Durante 2020 foram evidenciadas dificuldades relacionadas com a gestão adequada de corpos de pessoas não identificadas e a necessidade de que sejam preservados em locais dignos.

Por vezes, nos cemitérios houve deslocamento de corpos de pessoas não identificadas para dar espaço aos falecidos por COVID-19.

Esta situação também poderia dificultar o acesso à justiça, em caso de não armazenar esses restos da forma adequada, e não conceder a oportunidade de realizar os estudos genéticos necessários para conectá-los com suas famílias.

Parceria com Playing for Change: vozes latino-americanas cantam aos familiares

Para marcar o Dia Internacional dos Desaparecidos, o CICV produziu um vídeo musical no Brasil e outros países da América Latina em parceria com Playing for Change. A canção "Hasta la raíz" (Até a raiz), composta por Natalia Lafourcade e Leonel Garcia, foi filmada durante este tempo de pandemia com a participação de mais de 15 músicos do Brasil e outros países da América Latina para dizer às famílias dos desaparecidos que eles não estão sozinhos em sua busca.
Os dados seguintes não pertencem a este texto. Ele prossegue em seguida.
(* ===== verification/Merge.v ===== *)
(** * Merge: the index merger of secindex.go over the table's dirty queues.

    mergeIndexes holds [mergeMu], so one merge runs at a time, but it takes each
    shard's lock and each index's lock only for one access and lets writers and
    readers in between. It is therefore a machine: [mstep] is the code from one
    such access to the next, and a merge alone is its iteration. The reused
    buffers (scratch, encBuf, batch) are the merge's own and hold no state from
    one use to the next; they are modelled as fresh. *)
From S2P Require Import Prelude Bytes Order Uuid Value CompositeKey PkMap Codec Frame Journal Schema SecIndex Store.

Section merge.
Context (pkHashSeed : Z) (def : resolvedTable).

(** Where a merge stands: about to snapshot shard [i]; in shard [i], whose queue
    lengths were [nr] and [nd], with [todo] left of the batch; holding the
    projected row [pr] of [pk], about to apply it to index [k]; about to fold
    index [k]; dropping consumed prefixes. *)
Inductive mpc : Type :=
  | MShard (i : nat)
  | MRow (i nr nd : nat) (todo : list UUID)
  | MApply (i nr nd : nat) (todo : list UUID) (pk : UUID) (pr : list Value) (ok : bool) (k : nat)
  | MFold (k : nat)
  | MDrop (ds : list (nat * nat * nat))
  | MDone.

Record merger : Type := MkMerger {
  m_pc : mpc;
  m_drops : list (nat * nat * nat);   (* drops: shard, nr, nd *)
  m_changed : list (list UUID);       (* changedPerIdx *)
}.

Definition ords_of (ixs : list secIndex) : list nat := concat (map si_ordinals ixs).
(** spans[k]. *)
Definition span (ixs : list secIndex) (k : nat) : nat * nat :=
  (length (ords_of (take k ixs)), match ixs !! k with Some si => length (si_ordinals si) | None => 0%nat end).

(** One index's turn for the row fetched last. *)
Definition apply_index (ixs : list secIndex) (k : nat) (si : secIndex) (pk : UUID) (pr : list Value) (ok : bool)
  : outcome (secIndex * bool) :=
  if negb ok then Ok (apply si pk (MkKey KindNull 0 0 []) false)
  else
    let '(off, n) := span ixs k in
    cells ← slice_o pr (Z.of_nat off) (Z.of_nat (off + n));
    kb ← keyFromCells n cells;
    Ok (apply si pk (fst kb) (snd kb)).

Definition drop_shard (s : tableShard) (nr nd : nat) : tableShard :=
  MkShard (s_rows s) (s_pk s) (s_live s) (s_bytes s) (drop nr (s_dirtyRead s)) (drop nd (s_dirtyDel s)).

(** The counters' atomic adds follow the unlock; until then the overlay is
    over-counted, which only sends a reader to look at it. *)
Definition mstep (t : tbl_state) (ixs : list secIndex) (m : merger)
  : outcome (tbl_state * list secIndex * merger) :=
  let 'MkMerger pc drops changed := m in
  match pc with
  | MShard i =>
      match t_shards t !! i with
      | None => Ok (t, ixs, MkMerger (if (length drops =? 0)%nat then MDone else MFold 0) drops changed)
      | Some s =>
          let nr := length (s_dirtyRead s) in
          let nd := length (s_dirtyDel s) in
          let batch := take nr (s_dirtyRead s) ++ take nd (s_dirtyDel s) in
          Ok (t, ixs, MkMerger (if (length batch =? 0)%nat then MShard (S i) else MRow i nr nd batch) drops changed)
      end
  | MRow i nr nd [] => Ok (t, ixs, MkMerger (MShard (S i)) (drops ++ [(i, nr, nd)]) changed)
  | MRow i nr nd (pk :: todo) =>
      pr ← getByPKProjectInto pkHashSeed t pk (Some (ords_of ixs)) [];
      Ok (t, ixs, MkMerger (MApply i nr nd todo pk (fst pr) (snd pr) 0) drops changed)
  | MApply i nr nd todo pk pr ok k =>
      match ixs !! k with
      | None => Ok (t, ixs, MkMerger (MRow i nr nd todo) drops changed)
      | Some si =>
          sc ← apply_index ixs k si pk pr ok;
          ch ← index changed k;
          let changed := if snd sc && si_ordered si then <[k := ch ++ [pk]]> changed else changed in
          Ok (t, <[k := fst sc]> ixs, MkMerger (MApply i nr nd todo pk pr ok (S k)) drops changed)
      end
  | MFold k =>
      match ixs !! k with
      | None => Ok (t, ixs, MkMerger (MDrop drops) drops changed)
      | Some si =>
          ch ← index changed k;
          let si := if si_ordered si && negb (length ch =? 0)%nat then mergeSorted si ch else si in
          Ok (t, <[k := si]> ixs, MkMerger (MFold (S k)) drops changed)
      end
  | MDrop [] => Ok (t, ixs, MkMerger MDone drops changed)
  | MDrop ((i, nr, nd) :: ds) =>
      s ← index (t_shards t) i;
      Ok (MkTbl (<[i := drop_shard s nr nd]> (t_shards t)) (t_total t)
            (t_readDirty t + - Z.of_nat nr) (t_delDirty t + - Z.of_nat nd),
          ixs, MkMerger (MDrop ds) drops changed)
  | MDone => Ok (t, ixs, m)
  end.

Definition merge_start (ixs : list secIndex) : merger :=
  MkMerger (if (length ixs =? 0)%nat then MDone else MShard 0) [] (replicate (length ixs) []).

(** A merge with nobody in between. *)
Fixpoint merge_run (fuel : nat) (t : tbl_state) (ixs : list secIndex) (m : merger)
  : outcome (option (tbl_state * list secIndex)) :=
  match m_pc m with
  | MDone => Ok (Some (t, ixs))
  | _ =>
      match fuel with
      | O => Ok None
      | S fuel => x ← mstep t ixs m; let '(t, ixs, m) := x in merge_run fuel t ixs m
      end
  end.
Definition mergeIndexes (fuel : nat) (t : tbl_state) (ixs : list secIndex)
  : outcome (option (tbl_state * list secIndex)) :=
  merge_run fuel t ixs (merge_start ixs).

(** ** The overlay *)
Fixpoint live_pks (pk : pkMap) (l : list UUID) : outcome (list UUID) :=
  match l with
  | [] => Ok []
  | k :: l => g ← lift (pk_get pkHashSeed pk k); r ← live_pks pk l; Ok (if snd g : bool then k :: r else r)
  end.
Fixpoint dirty_shards (shards : list tableShard) : outcome (list UUID) :=
  match shards with
  | [] => Ok []
  | s :: shards => l ← live_pks (s_pk s) (s_dirtyRead s); r ← dirty_shards shards; Ok (l ++ r)
  end.
Definition dirtyPKs (t : tbl_state) : outcome (list UUID) :=
  if t_readDirty t =? 0 then Ok [] else dirty_shards (t_shards t).

(** ** Rebuilding from the rows (after WAL replay)

    The scan fills fresh maps; one pass per index here, which is what the
    per-row loop over the indexes does to each. *)
Definition row_key (ords : list nat) (r : Row) : outcome (option indexKey) :=
  match ords with
  | [ord] => v ← index r ord; Ok (if IsNull v then None else Some (keyOf v))
  | _ => comp ← get_cells r ords; kb ← keyFromCells (length ords) comp;
         Ok (if snd kb : bool then Some (fst kb) else None)
  end.
Definition rebuild_row (ords : list nat) (ordered : bool)
    (acc : outcome (gmap indexKey (list UUID) * gmap UUID indexKey)) (r : Row)
  : outcome (gmap indexKey (list UUID) * gmap UUID indexKey) :=
  fr ← acc;
  pkv ← index r (pkOrd def);
  k ← row_key ords r;
  Ok (match k with
      | None => fr
      | Some key =>
          (if ordered then fst fr else <[key := bucket (fst fr) key ++ [v_UUID pkv]]> (fst fr),
           <[v_UUID pkv := key]> (snd fr))
      end).
Definition rebuild_index (t : tbl_state) (si : secIndex) : outcome secIndex :=
  fr ← scanAll t (fun acc r => (rebuild_row (si_ordinals si) (si_ordered si) acc r, true)) (Ok (∅, ∅));
  let si := MkSecIndex (si_ordinals si) (si_ordered si) (fst fr) (snd fr) [] in
  Ok (if si_ordered si then rebuildSorted si else si).
Fixpoint rebuild_all (t : tbl_state) (ixs : list secIndex) : outcome (list secIndex) :=
  match ixs with
  | [] => Ok []
  | si :: ixs => si ← rebuild_index t si; r ← rebuild_all t ixs; Ok (si :: r)
  end.
Definition rebuildIndexes (t : tbl_state) (ixs : list secIndex) : outcome (tbl_state * list secIndex) :=
  if (length ixs =? 0)%nat then Ok (t, ixs)
  else
    ixs ← rebuild_all t ixs;
    Ok (MkTbl (map (fun s => MkShard (s_rows s) (s_pk s) (s_live s) (s_bytes s) [] []) (t_shards t))
          (t_total t) 0 0, ixs).

(** ** When the merger runs early *)
Definition totalDirty (tabs : list tbl_state) : Z :=
  fold_left (fun n t => n + (t_readDirty t + t_delDirty t)) tabs 0.
Definition size_floor : Z := 256.
Fixpoint adaptive_fires (tabs : list tbl_state) : bool :=
  match tabs with
  | [] => false
  | t :: tabs =>
      let d := t_readDirty t + t_delDirty t in
      if d <? size_floor then adaptive_fires tabs
      else
        let thr := Z.quot (liveCount t) 4 in
        let thr := if thr <? size_floor then size_floor else thr in
        if d >=? thr then true else adaptive_fires tabs
  end.
Definition sizeTriggerFired (tabs : list tbl_state) (fixed : Z) : bool :=
  if fixed >? 0 then totalDirty tabs >=? fixed else adaptive_fires tabs.
End merge.
(** ** The users table, booted empty, then one insert *)
Definition users_ck (o : nat) : ValueKind := match o with 0%nat => KindUUID | 1%nat => KindInt | _ => KindString end.
Definition users_ix : list secIndex := map (fun ri => newSecIndex (ri_ordinals ri) (ri_ordered ri)) (rt_indexes users_rt).
Definition users_boot : sys (J := list (Z * bytes)) :=
  match rebuildIndexes users_rt t0 users_ix with
  | Ok (t, ixs) => MkSys t ixs (merge_start ixs) None
  | _ => MkSys t0 users_ix (merge_start users_ix) None
  end.
Definition users_wrote : sys (J := list (Z * bytes)) :=
  match run_op 0 users_rt 1000 (y_t users_boot) None (OInsert (ada 36 (lit "ada")) users_mj) with
  | Ok (t, w, _) => MkSys t (y_ix users_boot) (y_m users_boot) w
  | _ => users_boot
  end.
Lemma users_boots : booted 0 users_rt 1000 0 users_ck users_boot.
Proof.
  split; [|by vm_compute]. exists t0, users_ix, ∅. split; [apply t0_ok|]. split; [apply map_Forall_empty|].
  split; [by vm_compute|]. by vm_compute.
Qed.
Lemma users_writes : rtc (sys_step 0 users_rt 1000 users_ck) users_boot users_wrote.
Proof.
  apply rtc_once. assert (Hb : users_boot = MkSys t0 (y_ix users_boot) (y_m users_boot) None) by by vm_compute.
  destruct (insert_ok 0 users_rt 1000 None 0 ltac:(vm_compute; lia) true t0 (None : option (list (Z * bytes)))
    (ada 36 (lit "ada")) (fun w => mj_insert users_mj w (ada 36 (lit "ada"))) ∅ 8)
    as (t' & E & H1 & _); [apply t0_ok|apply t0_ok|by apply ada_wf|by left|].
  assert (Er : run_op 0 users_rt 1000 t0 (None : option (list (Z * bytes))) (OInsert (ada 36 (lit "ada")) users_mj) =
    Ok (t', None, ADone 1 None)).
  { cbn [run_op]. unfold insertJournaled. rewrite E. reflexivity. }
  unfold users_wrote. rewrite Hb at 1. cbn [y_t]. replace (y_t users_boot) with t0 by by vm_compute. rewrite Er. cbv beta iota.
  eapply ss_write; [|apply (room_mono users_rt 9); [lia|apply t0_ok]|exact Er|].
  - apply ada_wf; [vm_compute; split; congruence|vm_compute; reflexivity].
  - intros k r. cbn in H1. rewrite (getByPK_ok _ _ _ _ _ _ _ k H1). intros [= Hg].
    apply lookup_singleton_Some in Hg as [_ <-]. intros [|[|[|o]]] v [= <-]; by right.
Qed.
Lemma users_side : (pkOrd users_rt < length (t_Columns (rt_def users_rt)))%nat /\ 0 < nIndexes users_rt /\
  Forall (fun ri => Forall (fun o => (o < length (t_Columns (rt_def users_rt)))%nat) (ri_ordinals ri)) (rt_indexes users_rt).
Proof. split; [vm_compute; lia|]. split; [by vm_compute|]. by repeat constructor. Qed.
Foi gravado em nove países da América Latina com a generosa participação de cantores como León Gieco, Susana Baca, Silvana Estrada, entre outros. Também apresenta o talento de extraordinários músicos e instrumentos latino-americanos: acordeão da Colômbia tocado pelo rei Vallenato, Julián Mújica, bateria Garifuna de Honduras, cavaquinhos do Brasil, violões de El Salvador, o cajón do Peru e a participação da Orquestra Sinfônica Nacional da Guatemala.